◆ Exercise:
Scan the entries and copy each line where the word "insn" is present.

Stored data entries:

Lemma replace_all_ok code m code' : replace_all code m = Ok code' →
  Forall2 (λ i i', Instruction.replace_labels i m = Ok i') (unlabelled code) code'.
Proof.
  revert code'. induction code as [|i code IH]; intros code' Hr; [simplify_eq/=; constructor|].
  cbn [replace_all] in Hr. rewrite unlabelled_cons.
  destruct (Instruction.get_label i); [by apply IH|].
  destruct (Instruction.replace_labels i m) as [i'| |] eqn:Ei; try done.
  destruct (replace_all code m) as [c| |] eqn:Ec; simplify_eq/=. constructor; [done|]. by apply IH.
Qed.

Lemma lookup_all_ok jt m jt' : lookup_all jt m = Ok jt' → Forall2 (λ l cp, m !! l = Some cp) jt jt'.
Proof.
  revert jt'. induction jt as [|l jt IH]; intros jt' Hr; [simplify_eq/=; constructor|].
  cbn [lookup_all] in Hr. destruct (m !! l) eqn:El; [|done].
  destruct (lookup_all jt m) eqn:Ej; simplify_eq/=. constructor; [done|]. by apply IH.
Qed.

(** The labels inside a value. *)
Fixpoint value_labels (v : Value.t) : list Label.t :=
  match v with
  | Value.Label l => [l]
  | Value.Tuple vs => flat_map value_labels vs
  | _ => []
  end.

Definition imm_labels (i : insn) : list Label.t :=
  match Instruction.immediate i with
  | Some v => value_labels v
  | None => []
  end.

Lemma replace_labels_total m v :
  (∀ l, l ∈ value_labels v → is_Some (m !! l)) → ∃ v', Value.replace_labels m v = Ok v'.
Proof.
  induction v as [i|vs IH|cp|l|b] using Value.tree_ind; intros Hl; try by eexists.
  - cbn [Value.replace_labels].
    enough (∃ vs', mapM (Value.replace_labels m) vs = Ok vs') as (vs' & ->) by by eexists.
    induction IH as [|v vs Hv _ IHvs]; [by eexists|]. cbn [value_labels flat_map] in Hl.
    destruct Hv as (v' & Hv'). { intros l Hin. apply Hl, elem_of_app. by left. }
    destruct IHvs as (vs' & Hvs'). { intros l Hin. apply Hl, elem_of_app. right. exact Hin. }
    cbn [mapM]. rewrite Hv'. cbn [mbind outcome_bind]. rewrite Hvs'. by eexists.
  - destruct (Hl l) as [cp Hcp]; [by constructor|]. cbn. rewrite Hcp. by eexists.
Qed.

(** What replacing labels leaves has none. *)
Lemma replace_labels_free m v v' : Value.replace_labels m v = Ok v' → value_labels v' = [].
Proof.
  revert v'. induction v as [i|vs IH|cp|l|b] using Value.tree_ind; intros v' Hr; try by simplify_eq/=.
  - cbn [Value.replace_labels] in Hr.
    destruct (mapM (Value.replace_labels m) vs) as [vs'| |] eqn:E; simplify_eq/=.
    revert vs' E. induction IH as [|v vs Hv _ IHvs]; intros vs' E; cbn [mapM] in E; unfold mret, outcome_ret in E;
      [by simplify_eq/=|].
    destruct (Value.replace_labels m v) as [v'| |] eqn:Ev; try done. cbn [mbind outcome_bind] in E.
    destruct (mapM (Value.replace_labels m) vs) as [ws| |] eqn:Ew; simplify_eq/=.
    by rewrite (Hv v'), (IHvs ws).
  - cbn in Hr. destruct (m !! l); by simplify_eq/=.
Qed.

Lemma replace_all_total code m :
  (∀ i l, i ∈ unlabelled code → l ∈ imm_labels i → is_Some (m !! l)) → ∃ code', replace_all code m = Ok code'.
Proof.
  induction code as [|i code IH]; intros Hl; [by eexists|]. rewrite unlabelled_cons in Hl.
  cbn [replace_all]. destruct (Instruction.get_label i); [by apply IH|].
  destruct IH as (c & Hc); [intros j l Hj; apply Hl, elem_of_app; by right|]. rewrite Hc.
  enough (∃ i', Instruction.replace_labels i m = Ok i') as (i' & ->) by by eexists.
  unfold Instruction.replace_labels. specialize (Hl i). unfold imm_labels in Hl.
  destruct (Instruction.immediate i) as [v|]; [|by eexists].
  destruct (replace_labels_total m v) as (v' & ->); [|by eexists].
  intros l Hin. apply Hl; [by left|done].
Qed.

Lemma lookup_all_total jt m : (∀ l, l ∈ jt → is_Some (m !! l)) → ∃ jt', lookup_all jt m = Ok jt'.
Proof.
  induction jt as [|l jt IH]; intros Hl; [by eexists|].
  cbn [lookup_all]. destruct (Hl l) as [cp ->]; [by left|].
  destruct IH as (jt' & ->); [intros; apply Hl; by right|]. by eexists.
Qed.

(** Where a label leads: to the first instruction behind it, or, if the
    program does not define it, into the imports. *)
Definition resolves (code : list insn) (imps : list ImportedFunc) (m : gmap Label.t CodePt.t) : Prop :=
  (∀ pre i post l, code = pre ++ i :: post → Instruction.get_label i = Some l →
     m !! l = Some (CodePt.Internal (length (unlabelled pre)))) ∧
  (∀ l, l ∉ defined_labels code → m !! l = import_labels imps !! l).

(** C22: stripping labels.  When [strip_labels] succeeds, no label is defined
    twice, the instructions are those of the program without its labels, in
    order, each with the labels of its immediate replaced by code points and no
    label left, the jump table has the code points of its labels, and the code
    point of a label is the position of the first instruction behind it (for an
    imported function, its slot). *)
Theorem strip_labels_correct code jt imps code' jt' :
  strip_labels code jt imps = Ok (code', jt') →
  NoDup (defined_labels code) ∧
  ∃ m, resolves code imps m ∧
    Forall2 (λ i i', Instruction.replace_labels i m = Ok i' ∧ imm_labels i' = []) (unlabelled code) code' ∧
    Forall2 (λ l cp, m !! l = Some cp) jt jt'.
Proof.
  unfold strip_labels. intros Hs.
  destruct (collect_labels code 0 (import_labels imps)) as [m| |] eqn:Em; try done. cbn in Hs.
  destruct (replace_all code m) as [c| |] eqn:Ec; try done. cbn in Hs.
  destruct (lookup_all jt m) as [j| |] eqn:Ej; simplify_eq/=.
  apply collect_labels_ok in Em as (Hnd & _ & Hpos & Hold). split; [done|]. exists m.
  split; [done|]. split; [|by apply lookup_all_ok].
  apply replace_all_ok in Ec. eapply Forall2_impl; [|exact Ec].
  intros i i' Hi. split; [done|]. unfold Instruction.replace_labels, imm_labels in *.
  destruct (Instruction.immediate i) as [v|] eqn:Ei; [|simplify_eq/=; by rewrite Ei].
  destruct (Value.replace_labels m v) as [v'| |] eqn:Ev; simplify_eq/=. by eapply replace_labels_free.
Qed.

--

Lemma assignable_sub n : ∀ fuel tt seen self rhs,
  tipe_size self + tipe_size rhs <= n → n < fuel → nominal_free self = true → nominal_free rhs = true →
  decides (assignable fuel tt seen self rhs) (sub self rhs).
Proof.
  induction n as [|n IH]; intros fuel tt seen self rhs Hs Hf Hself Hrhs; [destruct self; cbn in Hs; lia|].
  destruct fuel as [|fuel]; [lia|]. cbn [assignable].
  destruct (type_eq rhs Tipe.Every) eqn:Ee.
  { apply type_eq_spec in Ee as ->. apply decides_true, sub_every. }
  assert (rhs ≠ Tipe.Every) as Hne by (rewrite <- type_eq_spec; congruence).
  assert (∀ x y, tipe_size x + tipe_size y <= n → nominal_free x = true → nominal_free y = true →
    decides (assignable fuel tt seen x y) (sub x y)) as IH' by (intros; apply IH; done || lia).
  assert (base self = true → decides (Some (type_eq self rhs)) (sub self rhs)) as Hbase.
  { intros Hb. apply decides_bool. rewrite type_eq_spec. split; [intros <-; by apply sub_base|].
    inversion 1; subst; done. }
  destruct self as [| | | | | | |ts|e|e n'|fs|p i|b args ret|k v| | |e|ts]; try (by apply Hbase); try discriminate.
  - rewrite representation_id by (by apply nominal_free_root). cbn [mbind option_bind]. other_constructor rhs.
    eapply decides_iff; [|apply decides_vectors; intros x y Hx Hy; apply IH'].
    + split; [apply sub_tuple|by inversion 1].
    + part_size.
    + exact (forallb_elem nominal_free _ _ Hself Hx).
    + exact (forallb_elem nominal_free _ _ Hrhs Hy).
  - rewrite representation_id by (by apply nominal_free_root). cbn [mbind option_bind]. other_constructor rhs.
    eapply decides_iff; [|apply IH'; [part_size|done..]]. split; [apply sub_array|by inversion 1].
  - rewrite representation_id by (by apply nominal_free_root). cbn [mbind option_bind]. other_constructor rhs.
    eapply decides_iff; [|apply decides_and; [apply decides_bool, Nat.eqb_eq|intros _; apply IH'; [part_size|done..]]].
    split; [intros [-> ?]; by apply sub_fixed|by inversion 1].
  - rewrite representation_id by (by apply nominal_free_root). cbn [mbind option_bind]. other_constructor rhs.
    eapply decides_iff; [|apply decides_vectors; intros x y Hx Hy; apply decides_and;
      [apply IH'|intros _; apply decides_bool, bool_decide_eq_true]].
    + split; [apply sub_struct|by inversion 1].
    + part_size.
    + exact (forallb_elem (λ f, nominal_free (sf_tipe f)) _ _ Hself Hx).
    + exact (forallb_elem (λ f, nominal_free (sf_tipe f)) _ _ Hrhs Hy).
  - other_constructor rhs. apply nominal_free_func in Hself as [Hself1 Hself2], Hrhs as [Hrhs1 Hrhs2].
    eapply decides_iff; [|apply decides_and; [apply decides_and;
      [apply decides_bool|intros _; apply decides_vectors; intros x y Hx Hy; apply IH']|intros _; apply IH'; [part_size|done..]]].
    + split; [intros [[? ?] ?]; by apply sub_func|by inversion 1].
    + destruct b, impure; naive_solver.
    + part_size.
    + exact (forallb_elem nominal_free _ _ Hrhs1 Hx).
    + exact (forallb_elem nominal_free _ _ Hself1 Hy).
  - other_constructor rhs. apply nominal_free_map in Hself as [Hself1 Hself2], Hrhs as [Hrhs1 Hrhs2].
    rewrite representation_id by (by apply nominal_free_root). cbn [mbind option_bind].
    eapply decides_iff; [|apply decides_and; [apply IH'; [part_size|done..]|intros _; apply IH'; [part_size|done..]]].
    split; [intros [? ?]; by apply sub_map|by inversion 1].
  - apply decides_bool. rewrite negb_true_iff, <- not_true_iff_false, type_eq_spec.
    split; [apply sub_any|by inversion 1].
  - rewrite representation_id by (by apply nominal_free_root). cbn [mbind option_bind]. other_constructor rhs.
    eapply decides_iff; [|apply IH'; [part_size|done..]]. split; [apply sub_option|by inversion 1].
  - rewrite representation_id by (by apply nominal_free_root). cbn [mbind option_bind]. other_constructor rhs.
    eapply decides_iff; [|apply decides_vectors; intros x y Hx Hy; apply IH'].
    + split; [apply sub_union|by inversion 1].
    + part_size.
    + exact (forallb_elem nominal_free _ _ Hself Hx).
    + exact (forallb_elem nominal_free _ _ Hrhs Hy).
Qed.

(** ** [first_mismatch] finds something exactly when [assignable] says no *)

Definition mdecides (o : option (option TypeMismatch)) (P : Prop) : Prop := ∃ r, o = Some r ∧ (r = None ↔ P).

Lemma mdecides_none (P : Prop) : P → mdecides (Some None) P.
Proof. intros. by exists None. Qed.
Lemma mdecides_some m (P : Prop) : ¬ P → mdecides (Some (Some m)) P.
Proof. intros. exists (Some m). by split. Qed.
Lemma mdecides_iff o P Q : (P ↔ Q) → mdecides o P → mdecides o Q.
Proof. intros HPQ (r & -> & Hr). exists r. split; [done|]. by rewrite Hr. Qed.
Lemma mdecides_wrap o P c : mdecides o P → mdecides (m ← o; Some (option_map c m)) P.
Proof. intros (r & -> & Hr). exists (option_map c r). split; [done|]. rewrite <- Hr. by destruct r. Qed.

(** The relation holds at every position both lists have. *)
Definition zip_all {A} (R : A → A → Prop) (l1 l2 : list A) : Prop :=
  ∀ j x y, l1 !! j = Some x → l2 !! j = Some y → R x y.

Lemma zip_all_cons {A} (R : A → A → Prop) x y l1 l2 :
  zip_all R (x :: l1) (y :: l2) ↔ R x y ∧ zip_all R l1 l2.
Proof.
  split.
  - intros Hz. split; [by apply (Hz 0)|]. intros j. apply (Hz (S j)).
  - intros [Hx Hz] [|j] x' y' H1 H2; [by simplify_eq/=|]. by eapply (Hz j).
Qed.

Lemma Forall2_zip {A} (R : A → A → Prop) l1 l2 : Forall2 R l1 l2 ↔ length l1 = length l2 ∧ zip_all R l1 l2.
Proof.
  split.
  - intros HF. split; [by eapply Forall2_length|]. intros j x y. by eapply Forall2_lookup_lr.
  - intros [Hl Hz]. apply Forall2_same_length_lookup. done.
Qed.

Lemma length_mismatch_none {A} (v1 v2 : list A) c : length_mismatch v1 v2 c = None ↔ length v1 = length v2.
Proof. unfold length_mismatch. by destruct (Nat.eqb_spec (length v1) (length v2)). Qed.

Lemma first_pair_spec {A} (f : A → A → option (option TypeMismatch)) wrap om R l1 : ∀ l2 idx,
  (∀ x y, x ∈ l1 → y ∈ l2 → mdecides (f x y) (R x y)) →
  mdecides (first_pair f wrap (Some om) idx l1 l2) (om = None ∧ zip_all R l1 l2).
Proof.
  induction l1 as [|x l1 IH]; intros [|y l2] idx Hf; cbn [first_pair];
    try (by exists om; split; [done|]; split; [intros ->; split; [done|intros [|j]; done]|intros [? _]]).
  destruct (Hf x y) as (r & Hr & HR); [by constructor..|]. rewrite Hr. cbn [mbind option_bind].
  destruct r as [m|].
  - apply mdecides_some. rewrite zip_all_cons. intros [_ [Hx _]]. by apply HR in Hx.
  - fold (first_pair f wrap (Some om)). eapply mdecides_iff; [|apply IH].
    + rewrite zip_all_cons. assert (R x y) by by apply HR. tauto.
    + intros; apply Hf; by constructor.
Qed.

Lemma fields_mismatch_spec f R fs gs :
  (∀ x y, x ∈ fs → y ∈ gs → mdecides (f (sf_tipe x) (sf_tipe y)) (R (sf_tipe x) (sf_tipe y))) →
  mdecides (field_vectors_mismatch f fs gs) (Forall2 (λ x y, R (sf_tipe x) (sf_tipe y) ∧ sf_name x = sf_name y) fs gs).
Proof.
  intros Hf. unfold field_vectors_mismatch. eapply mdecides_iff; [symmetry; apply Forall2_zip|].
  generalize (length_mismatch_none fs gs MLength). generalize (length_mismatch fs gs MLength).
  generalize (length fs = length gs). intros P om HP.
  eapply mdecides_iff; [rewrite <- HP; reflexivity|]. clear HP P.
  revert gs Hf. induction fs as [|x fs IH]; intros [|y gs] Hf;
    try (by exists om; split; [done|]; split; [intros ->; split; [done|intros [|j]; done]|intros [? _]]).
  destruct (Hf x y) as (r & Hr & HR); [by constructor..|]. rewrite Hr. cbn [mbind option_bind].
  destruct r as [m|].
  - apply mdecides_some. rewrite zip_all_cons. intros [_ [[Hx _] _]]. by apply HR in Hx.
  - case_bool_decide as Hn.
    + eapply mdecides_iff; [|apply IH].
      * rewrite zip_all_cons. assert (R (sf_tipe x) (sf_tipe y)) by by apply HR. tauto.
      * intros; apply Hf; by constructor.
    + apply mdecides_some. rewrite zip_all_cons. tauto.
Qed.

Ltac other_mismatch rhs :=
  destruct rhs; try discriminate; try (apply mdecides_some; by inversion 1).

◆ Solution:
Definition imm_labels (i : insn) : list Label.t :=
Definition resolves (code : list insn) (imps : list ImportedFunc) (m : gmap Label.t CodePt.t) : Prop :=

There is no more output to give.